● PROBLEM TO WORK ON: Everything from the first line of the material below through the line containing "available_memory_bytes : Z;" must be retyped exactly, and nothing past it.

● DATASET:
● ● ● ●
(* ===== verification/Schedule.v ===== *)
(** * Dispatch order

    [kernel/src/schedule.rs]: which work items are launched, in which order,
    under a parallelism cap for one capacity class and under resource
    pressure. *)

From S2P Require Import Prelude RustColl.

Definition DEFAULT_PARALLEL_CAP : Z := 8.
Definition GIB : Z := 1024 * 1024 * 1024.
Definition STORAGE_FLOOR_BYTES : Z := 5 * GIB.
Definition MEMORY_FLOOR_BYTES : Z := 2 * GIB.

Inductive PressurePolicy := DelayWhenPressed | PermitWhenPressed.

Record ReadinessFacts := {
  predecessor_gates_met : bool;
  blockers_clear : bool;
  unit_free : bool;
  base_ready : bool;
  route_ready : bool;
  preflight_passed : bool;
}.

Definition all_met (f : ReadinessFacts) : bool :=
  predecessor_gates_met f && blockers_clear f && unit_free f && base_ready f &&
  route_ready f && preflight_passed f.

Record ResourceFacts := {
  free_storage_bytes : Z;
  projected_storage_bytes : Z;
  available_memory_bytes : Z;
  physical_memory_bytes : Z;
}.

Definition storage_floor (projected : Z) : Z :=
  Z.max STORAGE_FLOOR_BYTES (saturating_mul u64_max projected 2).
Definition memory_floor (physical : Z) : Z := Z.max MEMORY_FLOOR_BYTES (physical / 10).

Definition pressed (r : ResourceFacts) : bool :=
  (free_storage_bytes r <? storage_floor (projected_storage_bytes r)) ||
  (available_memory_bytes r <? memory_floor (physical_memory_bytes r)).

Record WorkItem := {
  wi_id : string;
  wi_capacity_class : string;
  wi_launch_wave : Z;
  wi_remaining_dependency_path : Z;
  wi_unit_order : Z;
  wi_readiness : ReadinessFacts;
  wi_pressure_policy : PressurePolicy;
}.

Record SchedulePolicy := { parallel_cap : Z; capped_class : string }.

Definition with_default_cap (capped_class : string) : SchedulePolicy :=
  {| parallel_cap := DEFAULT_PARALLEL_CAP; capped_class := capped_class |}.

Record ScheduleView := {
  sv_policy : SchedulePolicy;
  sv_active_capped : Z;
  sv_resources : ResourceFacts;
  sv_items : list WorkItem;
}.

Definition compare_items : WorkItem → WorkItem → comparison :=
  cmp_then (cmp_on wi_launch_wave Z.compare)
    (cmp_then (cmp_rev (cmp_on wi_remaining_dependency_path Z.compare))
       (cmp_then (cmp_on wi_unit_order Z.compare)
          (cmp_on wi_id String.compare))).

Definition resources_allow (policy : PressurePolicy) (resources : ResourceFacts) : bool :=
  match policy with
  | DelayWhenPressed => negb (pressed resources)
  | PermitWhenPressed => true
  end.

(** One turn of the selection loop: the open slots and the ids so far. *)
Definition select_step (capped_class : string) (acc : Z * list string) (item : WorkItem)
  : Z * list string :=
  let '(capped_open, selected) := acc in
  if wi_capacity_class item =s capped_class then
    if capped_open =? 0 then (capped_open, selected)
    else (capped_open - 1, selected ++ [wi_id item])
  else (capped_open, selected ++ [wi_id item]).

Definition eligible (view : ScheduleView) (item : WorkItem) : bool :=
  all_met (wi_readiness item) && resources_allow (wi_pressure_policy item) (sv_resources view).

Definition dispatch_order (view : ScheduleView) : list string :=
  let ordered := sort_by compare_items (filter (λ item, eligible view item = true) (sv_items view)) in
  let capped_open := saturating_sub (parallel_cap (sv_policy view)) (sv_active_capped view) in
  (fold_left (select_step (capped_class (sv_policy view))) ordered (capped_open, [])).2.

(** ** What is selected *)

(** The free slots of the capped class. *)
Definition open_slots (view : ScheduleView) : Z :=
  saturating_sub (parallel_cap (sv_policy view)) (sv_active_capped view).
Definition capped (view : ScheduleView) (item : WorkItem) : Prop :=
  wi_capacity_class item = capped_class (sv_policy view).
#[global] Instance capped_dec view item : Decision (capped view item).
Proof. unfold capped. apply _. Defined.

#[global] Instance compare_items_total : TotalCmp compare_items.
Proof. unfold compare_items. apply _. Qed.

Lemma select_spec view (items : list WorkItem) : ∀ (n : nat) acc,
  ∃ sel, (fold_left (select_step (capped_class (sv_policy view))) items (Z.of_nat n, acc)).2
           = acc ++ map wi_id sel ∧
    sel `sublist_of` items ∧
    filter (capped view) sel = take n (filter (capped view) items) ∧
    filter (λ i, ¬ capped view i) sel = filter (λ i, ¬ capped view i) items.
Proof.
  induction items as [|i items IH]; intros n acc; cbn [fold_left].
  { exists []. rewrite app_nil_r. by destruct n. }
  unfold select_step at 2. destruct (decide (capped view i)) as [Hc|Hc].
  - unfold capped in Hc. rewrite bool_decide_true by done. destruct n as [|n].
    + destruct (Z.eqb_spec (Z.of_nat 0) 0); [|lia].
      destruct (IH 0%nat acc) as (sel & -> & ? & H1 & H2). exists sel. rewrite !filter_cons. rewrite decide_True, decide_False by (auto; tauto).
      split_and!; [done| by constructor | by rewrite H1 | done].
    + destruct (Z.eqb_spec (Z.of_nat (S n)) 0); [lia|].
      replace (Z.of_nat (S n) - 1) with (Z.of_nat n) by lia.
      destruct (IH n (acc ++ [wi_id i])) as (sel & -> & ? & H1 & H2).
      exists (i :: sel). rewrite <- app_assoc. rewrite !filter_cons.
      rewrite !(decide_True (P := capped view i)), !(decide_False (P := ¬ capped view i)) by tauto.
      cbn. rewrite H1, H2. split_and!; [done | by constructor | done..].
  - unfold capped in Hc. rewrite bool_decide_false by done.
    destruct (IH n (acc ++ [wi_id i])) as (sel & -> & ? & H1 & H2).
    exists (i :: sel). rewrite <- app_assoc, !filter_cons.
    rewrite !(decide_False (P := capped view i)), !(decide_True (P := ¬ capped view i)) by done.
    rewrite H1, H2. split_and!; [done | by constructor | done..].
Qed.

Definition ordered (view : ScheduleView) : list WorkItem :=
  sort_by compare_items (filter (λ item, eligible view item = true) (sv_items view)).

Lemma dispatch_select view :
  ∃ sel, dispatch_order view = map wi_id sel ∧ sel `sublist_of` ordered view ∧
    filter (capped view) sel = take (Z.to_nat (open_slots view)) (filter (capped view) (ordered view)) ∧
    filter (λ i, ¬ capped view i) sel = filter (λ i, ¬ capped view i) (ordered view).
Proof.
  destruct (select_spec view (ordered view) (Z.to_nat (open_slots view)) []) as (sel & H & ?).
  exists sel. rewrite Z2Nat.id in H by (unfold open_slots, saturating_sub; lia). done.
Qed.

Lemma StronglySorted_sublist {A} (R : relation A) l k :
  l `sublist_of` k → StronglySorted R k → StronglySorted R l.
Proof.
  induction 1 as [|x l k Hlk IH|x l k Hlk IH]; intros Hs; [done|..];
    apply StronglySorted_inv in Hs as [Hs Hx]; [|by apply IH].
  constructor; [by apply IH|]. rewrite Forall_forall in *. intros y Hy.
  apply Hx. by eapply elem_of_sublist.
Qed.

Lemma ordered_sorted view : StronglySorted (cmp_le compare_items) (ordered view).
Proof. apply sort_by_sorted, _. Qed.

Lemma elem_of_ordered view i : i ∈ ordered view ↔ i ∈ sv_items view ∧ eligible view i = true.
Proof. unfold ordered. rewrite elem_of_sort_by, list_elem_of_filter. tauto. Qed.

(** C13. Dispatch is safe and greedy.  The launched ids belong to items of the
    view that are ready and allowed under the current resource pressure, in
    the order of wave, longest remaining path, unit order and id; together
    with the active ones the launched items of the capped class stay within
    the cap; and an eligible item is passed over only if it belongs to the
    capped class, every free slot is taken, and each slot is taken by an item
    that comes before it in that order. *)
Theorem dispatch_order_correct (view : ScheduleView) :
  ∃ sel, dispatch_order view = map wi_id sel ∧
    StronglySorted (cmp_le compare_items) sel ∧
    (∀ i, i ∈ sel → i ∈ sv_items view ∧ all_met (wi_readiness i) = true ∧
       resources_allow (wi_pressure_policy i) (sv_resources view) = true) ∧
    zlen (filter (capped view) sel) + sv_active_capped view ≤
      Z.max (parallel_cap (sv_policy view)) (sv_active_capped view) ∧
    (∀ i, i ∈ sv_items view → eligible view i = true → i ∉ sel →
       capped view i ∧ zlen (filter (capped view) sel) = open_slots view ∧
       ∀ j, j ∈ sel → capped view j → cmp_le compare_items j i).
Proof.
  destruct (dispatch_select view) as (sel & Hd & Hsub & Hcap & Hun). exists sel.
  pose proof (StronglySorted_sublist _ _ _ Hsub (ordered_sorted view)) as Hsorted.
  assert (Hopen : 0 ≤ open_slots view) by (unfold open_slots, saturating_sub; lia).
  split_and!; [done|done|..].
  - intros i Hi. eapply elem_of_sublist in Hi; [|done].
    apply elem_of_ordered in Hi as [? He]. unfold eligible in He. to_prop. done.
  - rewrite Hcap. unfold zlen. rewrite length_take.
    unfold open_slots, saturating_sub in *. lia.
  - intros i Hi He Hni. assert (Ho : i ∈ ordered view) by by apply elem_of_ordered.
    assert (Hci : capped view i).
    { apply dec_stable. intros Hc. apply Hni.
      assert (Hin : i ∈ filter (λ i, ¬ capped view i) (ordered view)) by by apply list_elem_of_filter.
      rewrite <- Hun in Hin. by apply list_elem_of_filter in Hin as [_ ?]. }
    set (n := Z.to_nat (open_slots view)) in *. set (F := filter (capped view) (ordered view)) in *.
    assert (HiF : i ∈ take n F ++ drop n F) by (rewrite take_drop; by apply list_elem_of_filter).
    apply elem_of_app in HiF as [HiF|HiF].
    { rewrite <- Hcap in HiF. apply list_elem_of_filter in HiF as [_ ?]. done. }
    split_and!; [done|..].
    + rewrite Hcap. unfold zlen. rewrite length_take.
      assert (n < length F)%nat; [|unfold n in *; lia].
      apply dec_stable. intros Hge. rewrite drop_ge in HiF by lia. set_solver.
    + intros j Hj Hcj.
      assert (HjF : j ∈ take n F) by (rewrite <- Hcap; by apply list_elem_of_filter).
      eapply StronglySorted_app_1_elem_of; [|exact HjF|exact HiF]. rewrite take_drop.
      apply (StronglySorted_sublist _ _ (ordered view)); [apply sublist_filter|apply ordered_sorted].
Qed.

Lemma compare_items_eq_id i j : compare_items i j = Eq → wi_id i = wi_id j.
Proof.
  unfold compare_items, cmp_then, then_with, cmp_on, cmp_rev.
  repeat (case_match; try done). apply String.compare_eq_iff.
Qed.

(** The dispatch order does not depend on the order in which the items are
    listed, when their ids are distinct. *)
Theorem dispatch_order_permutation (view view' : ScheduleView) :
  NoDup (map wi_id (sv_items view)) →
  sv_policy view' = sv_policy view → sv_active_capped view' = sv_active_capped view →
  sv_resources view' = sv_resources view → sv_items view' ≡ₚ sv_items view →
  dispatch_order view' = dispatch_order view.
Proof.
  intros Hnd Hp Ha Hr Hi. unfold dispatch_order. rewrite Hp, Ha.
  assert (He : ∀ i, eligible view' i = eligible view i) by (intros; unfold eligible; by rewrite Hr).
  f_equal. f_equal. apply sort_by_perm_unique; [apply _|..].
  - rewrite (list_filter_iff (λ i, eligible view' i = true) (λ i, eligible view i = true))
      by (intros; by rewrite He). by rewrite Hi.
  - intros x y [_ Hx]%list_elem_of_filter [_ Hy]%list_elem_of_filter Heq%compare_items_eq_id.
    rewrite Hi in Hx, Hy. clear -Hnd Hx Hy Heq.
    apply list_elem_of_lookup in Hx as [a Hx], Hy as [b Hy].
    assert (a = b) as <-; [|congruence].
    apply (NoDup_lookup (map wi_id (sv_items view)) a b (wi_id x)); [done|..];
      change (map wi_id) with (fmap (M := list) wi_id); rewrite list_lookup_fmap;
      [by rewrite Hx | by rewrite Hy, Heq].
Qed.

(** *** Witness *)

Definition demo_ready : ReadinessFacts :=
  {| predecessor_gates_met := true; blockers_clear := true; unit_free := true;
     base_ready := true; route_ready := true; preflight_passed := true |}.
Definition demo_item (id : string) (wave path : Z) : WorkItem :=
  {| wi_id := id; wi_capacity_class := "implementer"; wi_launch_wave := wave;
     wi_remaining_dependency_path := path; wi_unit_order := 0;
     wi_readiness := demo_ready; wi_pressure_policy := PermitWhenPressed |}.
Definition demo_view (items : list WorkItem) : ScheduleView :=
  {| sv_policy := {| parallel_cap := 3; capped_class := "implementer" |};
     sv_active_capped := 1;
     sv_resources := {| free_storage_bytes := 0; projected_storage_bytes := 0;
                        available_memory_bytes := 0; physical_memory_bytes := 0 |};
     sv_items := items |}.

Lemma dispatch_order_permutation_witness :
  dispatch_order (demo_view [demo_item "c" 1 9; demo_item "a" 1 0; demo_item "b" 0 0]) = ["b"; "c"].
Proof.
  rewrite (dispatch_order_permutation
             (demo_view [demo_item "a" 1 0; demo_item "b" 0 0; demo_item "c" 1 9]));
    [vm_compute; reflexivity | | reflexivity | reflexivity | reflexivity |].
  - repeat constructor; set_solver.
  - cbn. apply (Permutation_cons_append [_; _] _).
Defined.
● ● ● ●
● PROBLEM SOLUTION:
(* ===== verification/Schedule.v ===== *)
(** * Dispatch order

    [kernel/src/schedule.rs]: which work items are launched, in which order,
    under a parallelism cap for one capacity class and under resource
    pressure. *)

From S2P Require Import Prelude RustColl.

Definition DEFAULT_PARALLEL_CAP : Z := 8.
Definition GIB : Z := 1024 * 1024 * 1024.
Definition STORAGE_FLOOR_BYTES : Z := 5 * GIB.
Definition MEMORY_FLOOR_BYTES : Z := 2 * GIB.

Inductive PressurePolicy := DelayWhenPressed | PermitWhenPressed.

Record ReadinessFacts := {
  predecessor_gates_met : bool;
  blockers_clear : bool;
  unit_free : bool;
  base_ready : bool;
  route_ready : bool;
  preflight_passed : bool;
}.

Definition all_met (f : ReadinessFacts) : bool :=
  predecessor_gates_met f && blockers_clear f && unit_free f && base_ready f &&
  route_ready f && preflight_passed f.

Record ResourceFacts := {
  free_storage_bytes : Z;
  projected_storage_bytes : Z;
  available_memory_bytes : Z;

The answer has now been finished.